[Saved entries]
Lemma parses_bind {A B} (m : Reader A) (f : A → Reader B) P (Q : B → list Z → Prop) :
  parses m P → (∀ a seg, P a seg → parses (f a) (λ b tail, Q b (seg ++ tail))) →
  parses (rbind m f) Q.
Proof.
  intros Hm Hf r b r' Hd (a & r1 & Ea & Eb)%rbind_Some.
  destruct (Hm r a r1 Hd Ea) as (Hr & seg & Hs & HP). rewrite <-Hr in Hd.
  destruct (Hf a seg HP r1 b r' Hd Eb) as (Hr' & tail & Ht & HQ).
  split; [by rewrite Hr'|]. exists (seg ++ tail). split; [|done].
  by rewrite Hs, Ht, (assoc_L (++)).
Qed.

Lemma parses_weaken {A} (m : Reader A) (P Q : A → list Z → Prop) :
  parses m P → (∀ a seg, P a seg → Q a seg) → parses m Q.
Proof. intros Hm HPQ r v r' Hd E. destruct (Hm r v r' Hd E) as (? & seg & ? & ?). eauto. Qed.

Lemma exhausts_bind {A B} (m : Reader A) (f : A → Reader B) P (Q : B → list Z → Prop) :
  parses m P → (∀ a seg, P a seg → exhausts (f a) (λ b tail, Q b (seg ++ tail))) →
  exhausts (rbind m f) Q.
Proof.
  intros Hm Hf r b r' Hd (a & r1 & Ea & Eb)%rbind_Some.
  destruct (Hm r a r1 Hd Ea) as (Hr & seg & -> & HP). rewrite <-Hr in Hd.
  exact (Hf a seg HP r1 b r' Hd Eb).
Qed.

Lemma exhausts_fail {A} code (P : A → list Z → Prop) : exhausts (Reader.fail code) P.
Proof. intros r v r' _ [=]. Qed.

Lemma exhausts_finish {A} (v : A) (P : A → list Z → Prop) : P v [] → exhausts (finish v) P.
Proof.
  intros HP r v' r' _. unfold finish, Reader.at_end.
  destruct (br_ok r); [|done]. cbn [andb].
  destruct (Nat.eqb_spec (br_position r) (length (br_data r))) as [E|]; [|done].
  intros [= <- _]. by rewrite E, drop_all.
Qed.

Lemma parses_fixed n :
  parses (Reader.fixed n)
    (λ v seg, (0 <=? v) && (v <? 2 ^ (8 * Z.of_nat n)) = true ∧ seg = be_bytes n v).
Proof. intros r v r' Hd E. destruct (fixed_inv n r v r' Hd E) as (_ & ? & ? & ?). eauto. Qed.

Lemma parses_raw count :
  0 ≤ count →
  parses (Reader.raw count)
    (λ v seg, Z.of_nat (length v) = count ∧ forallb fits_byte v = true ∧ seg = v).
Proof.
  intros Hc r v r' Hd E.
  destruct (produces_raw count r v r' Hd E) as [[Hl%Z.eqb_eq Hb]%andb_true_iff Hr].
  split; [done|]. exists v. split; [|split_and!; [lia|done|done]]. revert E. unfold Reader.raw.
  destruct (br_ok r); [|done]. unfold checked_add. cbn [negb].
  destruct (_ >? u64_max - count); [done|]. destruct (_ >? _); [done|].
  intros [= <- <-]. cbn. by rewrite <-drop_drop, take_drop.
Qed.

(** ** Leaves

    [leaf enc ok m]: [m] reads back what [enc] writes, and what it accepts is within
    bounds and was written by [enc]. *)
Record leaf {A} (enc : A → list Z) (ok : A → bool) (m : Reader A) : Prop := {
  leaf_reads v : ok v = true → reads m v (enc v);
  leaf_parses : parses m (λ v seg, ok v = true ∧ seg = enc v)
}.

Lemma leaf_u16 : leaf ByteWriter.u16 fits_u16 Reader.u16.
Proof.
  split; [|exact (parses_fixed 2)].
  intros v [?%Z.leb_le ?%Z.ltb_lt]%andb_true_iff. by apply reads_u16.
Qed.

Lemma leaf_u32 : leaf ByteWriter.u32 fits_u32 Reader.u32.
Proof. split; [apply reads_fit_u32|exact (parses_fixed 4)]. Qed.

▶ _Your instructions_
Output each entry exactly as written, leaving none out.

▶ _Response to this exercise_
Lemma parses_bind {A B} (m : Reader A) (f : A → Reader B) P (Q : B → list Z → Prop) :
  parses m P → (∀ a seg, P a seg → parses (f a) (λ b tail, Q b (seg ++ tail))) →
  parses (rbind m f) Q.
Proof.
  intros Hm Hf r b r' Hd (a & r1 & Ea & Eb)%rbind_Some.
  destruct (Hm r a r1 Hd Ea) as (Hr & seg & Hs & HP). rewrite <-Hr in Hd.
  destruct (Hf a seg HP r1 b r' Hd Eb) as (Hr' & tail & Ht & HQ).
  split; [by rewrite Hr'|]. exists (seg ++ tail). split; [|done].
  by rewrite Hs, Ht, (assoc_L (++)).
Qed.

Lemma parses_weaken {A} (m : Reader A) (P Q : A → list Z → Prop) :
  parses m P → (∀ a seg, P a seg → Q a seg) → parses m Q.
Proof. intros Hm HPQ r v r' Hd E. destruct (Hm r v r' Hd E) as (? & seg & ? & ?). eauto. Qed.

Lemma exhausts_bind {A B} (m : Reader A) (f : A → Reader B) P (Q : B → list Z → Prop) :
  parses m P → (∀ a seg, P a seg → exhausts (f a) (λ b tail, Q b (seg ++ tail))) →
  exhausts (rbind m f) Q.
Proof.
  intros Hm Hf r b r' Hd (a & r1 & Ea & Eb)%rbind_Some.
  destruct (Hm r a r1 Hd Ea) as (Hr & seg & -> & HP). rewrite <-Hr in Hd.
  exact (Hf a seg HP r1 b r' Hd Eb).
Qed.

Lemma exhausts_fail {A} code (P : A → list Z → Prop) : exhausts (Reader.fail code) P.
Proof. intros r v r' _ [=]. Qed.

Lemma exhausts_finish {A} (v : A) (P : A → list Z → Prop) : P v [] → exhausts (finish v) P.
Proof.
  intros HP r v' r' _. unfold finish, Reader.at_end.
  destruct (br_ok r); [|done]. cbn [andb].
  destruct (Nat.eqb_spec (br_position r) (length (br_data r))) as [E|]; [|done].
  intros [= <- _]. by rewrite E, drop_all.
Qed.

Lemma parses_fixed n :
  parses (Reader.fixed n)
    (λ v seg, (0 <=? v) && (v <? 2 ^ (8 * Z.of_nat n)) = true ∧ seg = be_bytes n v).
Proof. intros r v r' Hd E. destruct (fixed_inv n r v r' Hd E) as (_ & ? & ? & ?). eauto. Qed.

Lemma parses_raw count :
  0 ≤ count →
  parses (Reader.raw count)
    (λ v seg, Z.of_nat (length v) = count ∧ forallb fits_byte v = true ∧ seg = v).
Proof.
  intros Hc r v r' Hd E.
  destruct (produces_raw count r v r' Hd E) as [[Hl%Z.eqb_eq Hb]%andb_true_iff Hr].
  split; [done|]. exists v. split; [|split_and!; [lia|done|done]]. revert E. unfold Reader.raw.
  destruct (br_ok r); [|done]. unfold checked_add. cbn [negb].
  destruct (_ >? u64_max - count); [done|]. destruct (_ >? _); [done|].
  intros [= <- <-]. cbn. by rewrite <-drop_drop, take_drop.
Qed.

(** ** Leaves

    [leaf enc ok m]: [m] reads back what [enc] writes, and what it accepts is within
    bounds and was written by [enc]. *)
Record leaf {A} (enc : A → list Z) (ok : A → bool) (m : Reader A) : Prop := {
  leaf_reads v : ok v = true → reads m v (enc v);
  leaf_parses : parses m (λ v seg, ok v = true ∧ seg = enc v)
}.

Lemma leaf_u16 : leaf ByteWriter.u16 fits_u16 Reader.u16.
Proof.
  split; [|exact (parses_fixed 2)].
  intros v [?%Z.leb_le ?%Z.ltb_lt]%andb_true_iff. by apply reads_u16.
Qed.

Lemma leaf_u32 : leaf ByteWriter.u32 fits_u32 Reader.u32.
Proof. split; [apply reads_fit_u32|exact (parses_fixed 4)]. Qed.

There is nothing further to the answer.